Oireachtas Joint and Select Committees
Thursday, 19 November 2020
Public Accounts Committee
2019 Annual Report of the Comptroller and Auditor General and Appropriation Accounts
Vote 9 – Office of the Revenue Commissioners
Central Fund Related Accounts - Revenue Account 2019
Mr. Cody said that he would come back to us about bogus self-employment in writing. Could I prompt him to examine correspondence that was sent to this committee by Revenue on 9 August 2000? The reference I am told is PS 3422M/00. That correspondence enclosed letters dated 7 March 1997 and 3 April 1997 to K. Ryan & Co, which represented courier firms, an issue we discussed earlier. The Revenue letter to the Committee of Public Accounts stated that the letters outline the agreement reached for tax purposes. It might give Mr. Cody an indication of the issue raised by the Chairman and myself. I reiterate that bogus self-employment is a crucially important issue because of the income that is lost but also because it breaches the social contract in which we are all engaged with significant repercussions. There has been significant political debate regarding pension age. If we do not take in enough PRSI receipts, it gives succour to those who want to force people to work longer. I ask for a tough approach on the part of Revenue. If ten people working in the same place all have their accounts to Revenue presented by the same company and all have similar working hours and arrangements, Revenue can be fairly sure there is bogus self-employment. Likewise if somebody is working in a meat factory and earning the minimum wage, Revenue can be fairly sure he or she is not genuinely self-employed. If somebody coming from eastern Europe finds himself or herself working in a meat factory under a new company and he or she decides out of the goodness of his or her heart to give that company half of his or her wages, there is a problem.
I will go completely left-field in my final question.
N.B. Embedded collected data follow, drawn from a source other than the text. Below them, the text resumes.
(** C3: [UnmarshalText] reports an invalid-metric-type error for every text
    other than [gauge] and [count]; the comparison is on the exact bytes,
    so [GAUGE] is rejected. *)
Theorem UnmarshalText_rejects :
  (forall (t0 : MetricDataType) (text : bytes),
     ~ token text ->
     snd (UnmarshalText t0 text)
     = Some (Errorf "invalid metric data type %q" (ArgBytes text)) /\
     InvalidMetricType (snd (UnmarshalText t0 text)) = true) /\
  (forall t0 : MetricDataType,
     InvalidMetricType (snd (UnmarshalText t0 (bytes_of_string "GAUGE")))
     = true).
Proof.
  split.
  - intros t0 text Hn. rewrite (UnmarshalText_default t0 text Hn).
    split; reflexivity.
  - intros t0. reflexivity.
Qed.

Lemma UnmarshalText_rejects_witness :
  ~ token (bytes_of_string "Gauge ") /\
  snd (UnmarshalText Count (bytes_of_string "Gauge "))
  = Some (Errorf "invalid metric data type %q"
                 (ArgBytes (bytes_of_string "Gauge "))) /\
  InvalidMetricType (snd (UnmarshalText Count (bytes_of_string "Gauge ")))
  = true.
Proof.
  split.
  - intros [H | H]; discriminate H.
  - apply (proj1 UnmarshalText_rejects Count (bytes_of_string "Gauge ")).
    intros [H | H]; discriminate H.
Defined.

(** C4: [MarshalText] reports an invalid-metric-type error, and no text,
    for every ordinal other than [Gauge] and [Count]; 99 is one. *)
Theorem MarshalText_rejects :
  (forall t : MetricDataType,
     ~ declared t ->
     MarshalText t
     = ([], Some (Errorf "invalid metric data type %d" (ArgInt t))) /\
     InvalidMetricType (snd (MarshalText t)) = true) /\
  InvalidMetricType (snd (MarshalText 99)) = true.
Proof.
  split.
  - intros t Hn. rewrite (MarshalText_invalid t Hn). split; reflexivity.
  - reflexivity.
Qed.

Lemma MarshalText_rejects_witness :
  ~ declared (-1) /\
  MarshalText (-1)
  = ([], Some (Errorf "invalid metric data type %d" (ArgInt (-1)))) /\
  InvalidMetricType (snd (MarshalText (-1))) = true.
Proof.
  split.
  - intros [H | H]; discriminate H.
  - apply (proj1 MarshalText_rejects (-1)). intros [H | H]; discriminate H.
Defined.

(** C5: the tokens [UnmarshalText] accepts are exactly the texts
    [MarshalText] produces for a valid variant: decoding [s] succeeds if
    and only if [s] is the encoding of [Gauge] or of [Count]. *)
Theorem accepted_iff_produced (t0 : MetricDataType) (s : bytes) :
  snd (UnmarshalText t0 s) = None <->
  exists v : MetricDataType, declared v /\ MarshalText v = (s, None).
Proof.
  split.
  - destruct (UnmarshalText_arm t0 s) as [Hs | Hs | Hn]; intros Hok.
    + exists Gauge. split; [now left | now rewrite Hs].
    + exists Count. split; [now right | now rewrite Hs].
    + discriminate Hok.
  - intros [v [[-> | ->] Hv]].
    + rewrite MarshalText_Gauge in Hv. injection Hv as <-. reflexivity.
    + rewrite MarshalText_Count in Hv. injection Hv as <-. reflexivity.
Qed.

(** ** The values of [MetricDataType] *)

(** C6, as stated, fails: [MetricDataType] is an [int], and 99 is a value
    of it (in the range of an [int] of either size) that is neither
    [Gauge] nor [Count]. *)
Lemma undeclared_value_exists :
  int_range 32 99 /\ int_range 64 99 /\
  ~ declared (99 : MetricDataType) /\
  ~ (forall t : MetricDataType, declared t).
Proof.
  assert (H99 : ~ declared 99) by (intros [H | H]; discriminate H).
  repeat split; try (unfold int_range; lia); auto.
Qed.

(** C6, amended: [Gauge] and [Count] are the only valid values.
    [MarshalText] encodes a value without error exactly when it is one of
    the two, and a successful [UnmarshalText] stores one of the two. *)
Theorem valid_values_are_declared :
  (forall t : MetricDataType, snd (MarshalText t) = None <-> declared t) /\
  (forall (t0 : MetricDataType) (text : bytes),
     snd (UnmarshalText t0 text) = None ->
     declared (fst (UnmarshalText t0 text))).
Proof.
  split.
  - intros t. destruct (MarshalText_arm t) as [H | H | H]; cbn [snd].
    + split; [now left | reflexivity].
    + split; [now right | reflexivity].
    + split; [discriminate | tauto].
  - intros t0 text.
    destruct (UnmarshalText_arm t0 text) as [H | H | H]; cbn [fst snd].
    + now left.
    + now right.
    + discriminate.
Qed.

Lemma valid_values_are_declared_witness :
  (snd (MarshalText 1) = None <-> declared 1) /\
  (snd (UnmarshalText 99 (bytes_of_string "count")) = None /\
   declared (fst (UnmarshalText 99 (bytes_of_string "count")))).
Proof.
  split.
  - apply (proj1 valid_values_are_declared 1).
  - split; [reflexivity |].
    apply (proj2 valid_values_are_declared 99 (bytes_of_string "count")).
    reflexivity.
Defined.

(** C8: when [UnmarshalText] returns an error, the value behind the
    receiver is the one it held before the call. *)
Theorem UnmarshalText_error_keeps_receiver
  (t : MetricDataType) (text : bytes) (e : errorString) :
  snd (UnmarshalText t text) = Some e ->
  fst (UnmarshalText t text) = t.
Proof.
  destruct (UnmarshalText_arm t text) as [H | H | H]; cbn [fst snd].
  - discriminate.
  - discriminate.
  - reflexivity.
Qed.

Lemma UnmarshalText_error_keeps_receiver_witness :
  snd (UnmarshalText Count (bytes_of_string "Count"))
  = Some (Errorf "invalid metric data type %q"
                 (ArgBytes (bytes_of_string "Count"))) /\
  fst (UnmarshalText Count (bytes_of_string "Count")) = Count.
Proof.
  split; [reflexivity |].
  apply (UnmarshalText_error_keeps_receiver
           Count (bytes_of_string "Count")
           (Errorf "invalid metric data type %q"
                   (ArgBytes (bytes_of_string "Count")))).
  reflexivity.
Defined.

(** C9: the zero value of [MetricDataType] is [Gauge]; [Gauge] is the
    ordinal 0 and [Count] the ordinal 1; so a default-initialised value
    encodes to [gauge] with a nil error. *)
Theorem zero_value_is_Gauge :
  zero_value = Gauge /\ Gauge = 0 /\ Count = 1 /\
  MarshalText zero_value = (bytes_of_string "gauge", nil_error).
Proof. repeat split. Qed.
An article in the Irish Examineron appointments within Revenue caught my attention. It was very strange. It outlined appointments to principal officer level over the past number of years and indicated that out of ten appointments this year up to September, nine were awarded to female candidates while in 2019, nine were made to female candidates and two to male candidates. Revenue denied that there was any gender imbalance. Could Mr. Cody indicate whether all of those appointments are internal or external? What is the current overall gender balance at principal officer level? I imagine that like most Departments, there is probably an historic gender imbalance that predominantly affects women. Will any corrective measures will be taken to ensure we have a correct balance across the Civil Service?